Das Prinzip der Neuerung ist einfach und effektiv. Nach dem Eintreffen der Sendung erhält der Kunde eine SMS-Benachrichtigung mit einem eindeutigen Zugangscode. Anstatt in der allgemeinen Warteschlange zu stehen, geht die Person zu einem speziellen Terminal (Schließfach) innerhalb der Filiale, gibt den Code ein und holt das Paket ab. Der gesamte Vorgang dauert nur wenige Sekunden.

Es ist wichtig, den Unterschied zwischen dem neuen System und den herkömmlichen Paketautomaten zu verstehen. Während Paketautomaten autonome Geräte im Freien sind, die rund um die Uhr zugänglich sind, sind die neuen Fächer direkt in das Innere der Filialen integriert. Das bedeutet, dass sie während der Öffnungszeiten der Post genutzt werden können, aber dabei nicht von der Auslastung der Bediener abhängig sind.

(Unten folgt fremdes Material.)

Definition subscribed_project_topics : Instrument :=
  mkInstrument ObservableGauge "subscribed_project_topics" "The number of subscribed project topics".
Definition subscribed_subscriber_topics : Instrument :=
  mkInstrument ObservableGauge "subscribed_subscriber_topics" "The number of subscribed subscriber topics".
Definition subscribe_latency : Instrument :=
  mkInstrument Histogram "subscribe_latency" "The amount of time it took to subscribe to all topics".
Definition http_requests : Instrument :=
  mkInstrument Counter "http_requests" "The number of HTTP requests handled".
Definition http_request_latency : Instrument :=
  mkInstrument Histogram "http_request_latency" "The latency handling HTTP requests".
Definition relay_incoming_messages : Instrument :=
  mkInstrument Counter "relay_incoming_messages" "The number of relay messages handled".
Definition relay_incoming_message_latency : Instrument :=
  mkInstrument Histogram "relay_incoming_message_latency" "The latency handling relay messages".
Definition relay_outgoing_messages : Instrument :=
  mkInstrument Counter "relay_outgoing_messages" "The number of outgoing relay messages being published (not including retries)".
Definition relay_outgoing_message_failures : Instrument :=
  mkInstrument Counter "relay_outgoing_message_failures" "The number of publish fails".
Definition relay_outgoing_message_latency : Instrument :=
  mkInstrument Histogram RELAY_OUTGOING_MESSAGE_LATENCY "The latency publishing relay messages w/ built-in retry".
Definition relay_outgoing_message_publish_latency : Instrument :=
  mkInstrument Histogram "relay_outgoing_message_publish_latency" "The latency publishing relay messages".
Definition relay_subscribes : Instrument :=
  mkInstrument Counter "relay_subscribes" "The number of subscribes to relay topics (not including retries)".
Definition relay_subscribe_failures : Instrument :=
  mkInstrument Counter "relay_subscribe_failures" "The number of failures to subscribe to relay topics".
Definition relay_subscribe_latency : Instrument :=
  mkInstrument Histogram RELAY_SUBSCRIBE_LATENCY "The latency subscribing to relay topics w/ built-in retry".
Definition relay_subscribe_request_latency : Instrument :=
  mkInstrument Histogram "relay_subscribe_request_latency" "The latency subscribing to relay topics".
Definition relay_batch_subscribes : Instrument :=
  mkInstrument Counter "relay_batch_subscribes" "The number of batch subscribes to relay topics (not including retries)".
Definition relay_batch_subscribe_failures : Instrument :=
  mkInstrument Counter "relay_batch_subscribe_failures" "The number of failures to batch subscribe to relay topics".
Definition relay_batch_subscribe_latency : Instrument :=
  mkInstrument Histogram "relay_batch_subscribe_latency" "The latency batch subscribing to relay topics w/ built-in retry".
Definition relay_batch_subscribe_request_latency : Instrument :=
  mkInstrument Histogram "relay_batch_subscribe_request_latency" "The latency batch subscribing to relay topics".
Definition postgres_queries : Instrument :=
  mkInstrument Counter "postgres_queries" "The number of Postgres queries executed".
Definition postgres_query_latency : Instrument :=
  mkInstrument Histogram "postgres_query_latency" "The latency Postgres queries".
Definition keys_server_requests : Instrument :=
  mkInstrument Counter "keys_server_requests" "The number of Keys Server requests".
Definition keys_server_request_latency : Instrument :=
  mkInstrument Histogram KEYS_SERVER_REQUEST_LATENCY "The latency Keys Server requests".
Definition registry_requests : Instrument :=
  mkInstrument Counter "registry_requests" "The number of Registry requests".
Definition registry_request_latency : Instrument :=
  mkInstrument Histogram REGISTRY_REQUEST_LATENCY "The latency Registry requests".
Definition processed_notifications : Instrument :=
  mkInstrument Counter "processed_notifications" "The number of processed notifications".
Definition dispatched_notifications : Instrument :=
  mkInstrument Counter "dispatched_notifications" "The number of notification dispatched in one request".
Definition notify_latency : Instrument :=
  mkInstrument Histogram "notify_latency" "The amount of time it took to dispatch all notifications".
Definition publishing_workers_count : Instrument :=
  mkInstrument ObservableGauge "publishing_workers_count" "The number of spawned publishing workers tasks".
Definition publishing_workers_errors : Instrument :=
  mkInstrument Counter "publishing_workers_errors" "The number of publishing worker that ended with an error".
Definition publishing_queue_queued_size : Instrument :=
  mkInstrument ObservableGauge "publishing_queue_queued_size" "The messages publishing queue size in queued state".
Definition publishing_queue_processing_size : Instrument :=
  mkInstrument ObservableGauge "publishing_queue_processing_size" "The messages publishing queue size in processing state".
Definition publishing_queue_published_count : Instrument :=
  mkInstrument Counter "publishing_queue_published_count" "The number of published messages by workers".

(** The fields of [Metrics], all of them made by [Metrics::new]. *)
Definition Metrics_new : list Instrument :=
  [subscribed_project_topics; subscribed_subscriber_topics; subscribe_latency;
   http_requests; http_request_latency; relay_incoming_messages;
   relay_incoming_message_latency; relay_outgoing_messages;
   relay_outgoing_message_failures; relay_outgoing_message_latency;
   relay_outgoing_message_publish_latency; relay_subscribes; relay_subscribe_failures;
   relay_subscribe_latency; relay_subscribe_request_latency; relay_batch_subscribes;
   relay_batch_subscribe_failures; relay_batch_subscribe_latency;
   relay_batch_subscribe_request_latency; postgres_queries; postgres_query_latency;
   keys_server_requests; keys_server_request_latency; registry_requests;
   registry_request_latency; processed_notifications; dispatched_notifications;
   notify_latency; publishing_workers_count; publishing_workers_errors;
   publishing_queue_queued_size; publishing_queue_processing_size;
   publishing_queue_published_count].

(** The boundaries of the buckets that views set, in milliseconds. *)
Definition relay_boundaries : list Z :=
  [0; 25; 50; 75; 100; 250; 500; 750; 1000; 2500; 5000; 7500; 10000].
Definition keys_server_boundaries : list Z :=
  [0; 2; 5; 8; 10; 15; 20; 25; 30; 35; 40; 45; 50; 55; 60; 65; 70; 75; 100].
Definition registry_boundaries : list Z :=
  [20; 50; 75; 100; 125; 150; 175; 200; 225; 250; 275; 300; 400].
Definition views : list (string * list Z) :=
  [(RELAY_OUTGOING_MESSAGE_LATENCY, relay_boundaries); (RELAY_SUBSCRIBE_LATENCY, relay_boundaries);
   (KEYS_SERVER_REQUEST_LATENCY, keys_server_boundaries);
   (REGISTRY_REQUEST_LATENCY, registry_boundaries)].

(** ** Recording *)

Abbreviation Attributes := (list (string * string)).

Record Measurement := mkMeasurement {
  ms_instrument : Instrument;
  ms_value : Z;
  ms_attributes : Attributes;
}.

Definition bool_to_string (b : bool) : string := if b then "true" else "false".

(** [elapsed.as_millis() as u64]: milliseconds, wrapped. *)
Definition as_u64 (ms : Z) : Z := ms mod 2 ^ 64.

Umfang der Einführung und aktueller Status

Das Unternehmen hat den Start nicht verzögert. In der ersten Phase wird das System in 400 Filialen im ganzen Land eingeführt. Das Pilotprojekt startet bereits erfolgreich in Kiew und der Oblast Kiew, wo die ersten 120 Fächer für die schnelle Ausgabe installiert wurden. Der Generaldirektor Igor Smelyansky bestätigte, dass die Trennung der Kundenströme eine strategische Aufgabe ist, die bereits Ergebnisse zeigt: Die Abholung von Paketen ohne Warteschlange ist Realität geworden.

Kontext der digitalen Transformation

Die Einführung der Fächer ist nur ein Teil der umfassenden Modernisierung von „Ukrposhta“. Zuvor hatte das Unternehmen die Sortierprozesse automatisiert und eine Infrastruktur geschaffen, die bis zu 3 Millionen Sendungen pro Tag verarbeiten kann. Jetzt liegt der Fokus auf der letzten Phase – der Interaktion mit dem Kunden.

Parallel dazu sind in der Hauptstadt bereits die ersten 70 Paketautomaten in Betrieb, und bis Ende des Jahres soll das Netzwerk im ganzen Ukraine ausgebaut werden. Darüber hinaus hat der Postdienstleister sein Tarifsystem aktualisiert und Dienstleistungen für den Versand von Dokumenten zu reduzierten Preisen angeboten, was den Service für die Bevölkerung noch zugänglicher macht.